▶ WHAT NEEDS TO BE DONE:
Could you print exactly the lines of the listing below, starting at the line that has "assert (ma_thread M1" and ending at the line that has "eapply (counted_same _", and only those lines?

***** MATERIAL FOR THIS TASK *****

Lemma leader_books M M' R R' ls ls' pend i tid v :
  thread_pool_ok M → table_inv M' R' pend ls' → (v ∉ pend) →
  (ls' = ls ∧ R' = R ∧ found_in M M' ls i tid tid v ∨
   ∃ m, R !! m = None ∧ R' = <[m := 1]> R ∧ created_in M M' ls ls' i tid tid m v) →
  keeps_books R M ls R' M' ls' v ∧
  (ma_thread M !! v = None → ∀ l, ma_thread M' !! v = Some l → t_refcnt l = 2).
Proof.
  intros Hpool Hinv' Hvp [(-> & -> & t & Hv & Ht & Htid & HT & Hp)|(m & Hm & -> & Hc)].
  - split; [by eapply books_found|]. intros Hn. congruence.
  - pose proof (created_fresh _ _ _ _ _ _ _ _ _ Hpool Hc) as Hfr.
    destruct Hc as (pool & l1 & l2 & Hp & Hp' & Hl & -> & Hno & HT).
    assert (v ∈ set_bucket i (l1 ++ v :: l2) ls i) as Hin by (rewrite set_bucket_eq; set_solver).
    split.
    + eapply (books_new _ _ _ _ _ _ _ (Thread m tid tid "" 0 false 2)); [done|done| |done|done|done|].
      * destruct (ti_group _ _ _ _ Hinv' _ _ (Thread m tid tid "" 0 false 2) Hin Hvp) as [Hmz _];
          [by rewrite HT, lookup_insert_eq|done].
      * intros j x Hx. unfold set_bucket. case_decide; [subst; rewrite Hl in Hx; set_solver|done].
    + intros _ l. rewrite HT, lookup_insert_eq. by intros [= <-].
Qed.

(** ** Members of a group *)

Abbreviation findnew n :=
  (λ tgid tid, findnew_fuel n (machine__threads tid) tgid tid true).

(** The end of the creation of a thread whose maps are those of its leader [b]. *)
Lemma init_maps_member_wp pend ls i a tgid tid (Q : Z → S → Prop) M s :
  tgid ≠ tid →
  table_inv M (maps_refs s) (a :: pend) ls → thread_pool_ok M → can_create M s ls tgid 1 →
  a ∈ ls i → (a ∉ pend) →
  ma_thread M !! a = Some (fresh_thread tgid tid) →
  (∀ b, b ∈ ls (machine__threads tgid) → tid_of (ma_thread M) b = tgid → b ∉ a :: pend) →
  (∀ b, b ∈ pend → is_Some (ma_thread M !! b)) → room_for M ls (machine__threads tgid) tgid →
  (∀ M' ls' s' b l m, s' = with_part M' s' → maps_evolves s s' → table_inv M' (maps_refs s') (a :: pend) ls' →
     thread_pool_ok M' → dead_same M M' → (∀ j x, x ∈ ls j → x ∈ ls' j) →
     (b ∈ ls' (machine__threads tgid)) → (b ∉ a :: pend) →
     m ≠ NULL → is_Some (maps_refs s' !! m) →
     ma_thread M' = <[a := Thread m tgid tid "" 0 false 1]> (<[b := l]> (ma_thread M)) →
     t_tid l = tgid → t_maps l = m → 0 < t_refcnt l < 2 ^ 32 - 1 →
     (∀ t, ma_thread M !! b = Some t →
        t_tid t = tgid ∧ l = with_tgid tgid t) →
     (length (ma_pool M) ≤ Datatypes.S (length (ma_pool M')))%nat →
     (counted (maps_refs s) (ma_thread M) → counted (maps_refs s') (ma_thread M')) →
     (ma_thread M !! b = None → t_refcnt l = 1) → Q 0 s') →
  wp (thread__init_maps unw_destroy_addr_space (findnew 1) a) Q (with_part M s).
Proof.
  intros Hne Hinv Hpool Hcan Ha Hap Hta Hpend Hplive Hrf HQ.
  assert (a ≠ NULL) as Hanz by by eapply inv_nonnull.
  unfold thread__init_maps. apply wp_bind. eapply wp_thread_load; [done..|]. cbv zeta.
  simpl t_tgid. simpl t_tid. rewrite (proj2 (Z.eqb_neq tgid tid) Hne).
  apply wp_bind, wp_bind. eapply wp_mono.
  { apply (findnew_leader_wp 0 (a :: pend) ls (machine__threads tgid) tgid M s); try done.
    intros b [->|Hb]%elem_of_cons; [by eexists|by apply Hplive]. }
  intros b s1 (M1 & ls1 & -> & Hev1 & Hinv1 & Hpool1 & Hd1 & Hcase). rewrite maps_refs_with in Hinv1, Hcase.
  assert (b ∉ a :: pend) as Hbp.
  { destruct Hcase as [(_ & _ & t & Hb & Ht & Htid & _)|(m & _ & _ & pool & l1 & l2 & Hp & _)].
    - apply Hpend; [done|]. unfold tid_of. by rewrite Ht.
    - destruct Hpool as [_ Hf]. destruct (Hf b) as [_ ?]; [rewrite Hp; left|].
      intros [->|Hb]%elem_of_cons; [congruence|]. destruct (Hplive b Hb). congruence. }
  destruct (leader_summary _ _ _ _ _ _ _ _ _ _ Hinv Hpool Hinv1 Hbp Hcase) as
    (Hb & Hsub & HRs & l & Hl & Htid & Htg & Hr & Hm & [n HRm] & HT & Hold & Hlen).
  destruct (leader_books _ _ _ _ _ _ _ _ _ _ Hpool Hinv1 Hbp Hcase) as [Hbooks Hnew].
  assert (b ≠ NULL) as Hbnz by by eapply inv_nonnull.
  assert (a ≠ b) as Hab by (intros ->; apply Hbp; left).
  rewrite (proj2 (Z.eqb_neq b NULL) Hbnz). simpl.
  apply wp_bind. eapply wp_thread_load; [done..|]. apply wp_bind. eapply wp_mono.
  { eapply maps_get_wp; [done|]. by rewrite maps_refs_with. }
  intros m s2 (-> & Hmr & Hpart & _ & Hev2). rewrite maps_refs_with in Hmr. rewrite part_with in Hpart.
  rewrite <- (with_part_id s2), Hpart. apply wp_bind.
  eapply (wp_thread_store a _ (fresh_thread tgid tid)); [done|by rewrite HT, lookup_insert_ne|].
  eapply (wp_thread_put _ b l); [done|simpl; by rewrite lookup_insert_ne| |].
  { rewrite w32_dec; lia. }
  apply wp_bind. eapply wp_thread_load;
    [done|simpl; rewrite lookup_insert_ne by done; apply lookup_insert_eq|]. apply wp_ret.
  simpl t_maps. rewrite (proj2 (Z.eqb_neq _ NULL) Hm). simpl.
  rewrite w32_dec by lia.
  eapply (HQ _ ls1 _ b (with_refs (t_refcnt l - 1) l) (t_maps l)).
  - by rewrite with_part_twice.
  - eapply maps_evolves_trans; [exact Hev1|]. evolve.
  - rewrite maps_refs_with. set (T1 := <[a := _]> (ma_thread M1)).
    assert (T1 !! b = Some l) as Hl1 by (subst T1; by rewrite lookup_insert_ne).
    apply (inv_update (set_threads_map T1 M1) _ _ _ (machine__threads tgid) b l);
      [|done|done|done|simpl; lia|done|right; simpl; tauto].
    eapply (inv_update M1); [|by apply Hsub|by rewrite HT, lookup_insert_ne|done|simpl; lia|done|left; left].
    eapply inv_refs; [|exact Hinv1]. intros x Hx. rewrite Hmr. by apply some_insert.
  - set (T1 := <[a := _]> (ma_thread M1)).
    assert (T1 !! b = Some l) as Hl1 by (subst T1; by rewrite lookup_insert_ne).
    eapply (pool_update (set_threads_map T1 M1)); [|done|done|done].
    eapply (pool_update M1); [done|done|by rewrite HT, lookup_insert_ne|done].
  - done.
  - done.
  - done.
  - done.
  - done.
  - rewrite maps_refs_with, Hmr, lookup_insert_eq. by eexists.
  - simpl. rewrite HT. rewrite (insert_insert_ne _ b a) by done. by rewrite !insert_insert_eq.
  - done.
  - done.
  - simpl. lia.
  - intros t Ht. destruct (Hold t Ht) as [? ->]. split; [done|].
    simpl. rewrite Z.add_simpl_r. by destruct t.
  - done.
  - intros Hc. apply (kb_counted _ _ _ _ _ _ _ Hbooks) in Hc. rewrite maps_refs_with, Hmr. simpl.
    assert (ma_thread M1 !! a = Some (fresh_thread tgid tid)) as Ha1 by (by rewrite HT, lookup_insert_ne).
    eapply (counted_same _ _ b l); [by rewrite lookup_insert_ne|done|].
    apply (counted_get _ _ a (Thread (t_maps l) tgid tid "" 0 false 1) n); [|done|done|done].
    intros u Hu. rewrite Ha1 in Hu. by injection Hu as <-.
  - intros Hn. simpl. rewrite (Hnew Hn l Hl). done.
Qed.

(** ** Every thread *)

(** What a request for thread [tid] of group [tgid] leaves: the thread it
    returns was in the table, or is new; the others stay (a thread asked for as
    a leader becomes one). *)
Definition findnew_post M M' R' ls ls' (tgid tid v : Z) : Prop :=
  table_inv M' R' [] ls' ∧ thread_pool_ok M' ∧ dead_same M M' ∧
  (v ∈ ls' (machine__threads tid)) ∧ (∀ i a, a ∈ ls i → a ∈ ls' i) ∧
  (∀ i a t, a ∈ ls i → a ≠ v → ma_thread M !! a = Some t →
     ma_thread M' !! a = Some t ∨
     t_tid t = tgid ∧ ma_thread M' !! a = Some (with_tgid tgid t)) ∧
  (v ∈ ls (machine__threads tid) ∧ ls' = ls ∧ ma_pool M' = ma_pool M ∧
     (∃ t, ma_thread M !! v = Some t ∧ t_tid t = tid ∧
        ma_thread M' !! v = Some (with_refs (t_refcnt t + 1) (with_tgid tgid t)))
   ∨ (∀ a, a ∈ ls (machine__threads tid) → tid_of (ma_thread M) a ≠ tid) ∧
     (∃ pool, ma_pool M = v :: pool ∧ (length pool ≤ Datatypes.S (length (ma_pool M')))%nat) ∧
     ∃ m, ma_thread M' !! v = Some (Thread m tgid tid "" 0 false 2)).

*****

▶ TASK SOLUTION:
    assert (ma_thread M1 !! a = Some (fresh_thread tgid tid)) as Ha1 by (by rewrite HT, lookup_insert_ne).
    eapply (counted_same _ _ b l); [by rewrite lookup_insert_ne|done|].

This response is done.